This project focuses on functional systems that are relevant for the chemical sciences.  Recently, we discovered that synthetic transport systems can serve as unique analytical tools to explore exotic interactions that are otherwise difficult to detect.  This approach provided unprecedented evidence for the functional relevance of anion-π interactions, the underrecognized counterpart of cation-π interactions that operates on π-acidic aromatic surfaces with positive quadrupole moments.  With the same strategy, the unique power of halogen bonds for anion transport was discovered, and other less common interactions were use to create function (anion-macrodipole interactions, aromatic donor-acceptor interactions, dynamic covalent bonds).

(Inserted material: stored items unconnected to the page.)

(** Scaled rounding stays on the side of a power of two that is a multiple
    of the unit. *)
Lemma scaled_le_pow2 q e n :
  (e <= n)%Z -> q <= pow2 n -> inject_Z (rne (q / pow2 e)) * pow2 e <= pow2 n.
Proof.
  intros Hen Hq. assert (Hp := pow2_pos e).
  assert (Hr : (rne (q / pow2 e) <= 2 ^ (n - e))%Z).
  { rewrite <- (rne_Z (2 ^ (n - e))). apply rne_mono.
    rewrite <- pow2_Z by lia. rewrite <- pow2_quot. by apply Qdiv_le_pos. }
  rewrite Zle_Qle in Hr. rewrite <- pow2_Z in Hr by lia.
  apply Qle_trans with (pow2 (n - e) * pow2 e).
  - apply Qmult_le_compat_r; [done | by apply Qlt_le_weak].
  - rewrite <- pow2_add. replace (n - e + e)%Z with n by lia. apply Qle_refl.
Qed.

Lemma scaled_ge_pow2 q e n :
  (e <= n)%Z -> pow2 n <= q -> pow2 n <= inject_Z (rne (q / pow2 e)) * pow2 e.
Proof.
  intros Hen Hq. assert (Hp := pow2_pos e).
  assert (Hr : (2 ^ (n - e) <= rne (q / pow2 e))%Z).
  { rewrite <- (rne_Z (2 ^ (n - e))) at 1. apply rne_mono.
    rewrite <- pow2_Z by lia. rewrite <- pow2_quot. by apply Qdiv_le_pos. }
  rewrite Zle_Qle in Hr. rewrite <- pow2_Z in Hr by lia.
  apply Qle_trans with (pow2 (n - e) * pow2 e).
  - rewrite <- pow2_add. replace (n - e + e)%Z with n by lia. apply Qle_refl.
  - apply Qmult_le_compat_r; [done | by apply Qlt_le_weak].
Qed.

Lemma scaled_mono a b e :
  a <= b -> inject_Z (rne (a / pow2 e)) * pow2 e <= inject_Z (rne (b / pow2 e)) * pow2 e.
Proof.
  intros Hab. assert (Hp := pow2_pos e).
  apply Qmult_le_compat_r; [| by apply Qlt_le_weak].
  rewrite <- Zle_Qle. apply rne_mono. by apply Qdiv_le_pos.
Qed.

Lemma f32_exp_pos q : 0 < q -> f32_exp q = Z.max (ilog2 q - 23) (- 149).
Proof. intros H. unfold f32_exp. rewrite Qabs_pos_eq; [done | by apply Qlt_le_weak]. Qed.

With evidence for anion stabilization in the ground state in hand, there was no reason to doubt that anion-π interactions could also stabilize anionic transition states.  The complementary cation-π interactions are known stabilize reactive carbocation intermediates, particularly in steroid biosynthesis.  The first example for catalysis with anion-π interactions has just been published.  Increasing stabilization of an anionic transition state with increasing π-acidity of the catalyst is provided as experimental evidence.

Based on this breakthrough, we currently focus on refined anion-π catalysts (naphthalenediimide tweezers, macrocycles, etc; perylenediimides, calixarenes, calixpyrroles, chiral catalysts).  Considering the many attractive anionic transitions states we all know of, we are also most interested to achieve anion-π catalysis for reactions of outstanding interest (enolate chemistry, asymmetric catalysis, etc).  Moreover, catalysis with exotic interactions other than anion-π interactions is very attractive (halogen bonds, macrodipoles, etc), and background studies on ion transport with exotic interactions naturally continue.

Methods:  This project is ideal for students interested synthetic methodology combined in relatively light multistep synthesis (reaction kinetics by NMR, UV, HPLC, GC, Michaelis-Menten kinetics, asymmetric catalysis, X-ray.  In addition:  Retrosynthetic analysis, modern synthetic methods (organometallics, µW, etc), purification techniques (TLC, flash, LC-MS, HPLC, etc), compound characterization (NMR, ESI, MALDI, HRMS, UV, IR, CD, mp, optical rotation, etc).

Collaborations:  Computational simulation is essential (with Jiri Mareda).

Some recent references:  Angew. Chem. Int. Ed. 2013, 52, 9940; J. Am. Chem. Soc. 2013, 135, 8324; J. Am. Chem. Soc. 2013, 135, 5302; Nature Commun. 2012, 3, 905; Angew. Chem. Int. Ed. 2011, 50, 11675; Nature Chem. 2010, 2, 533.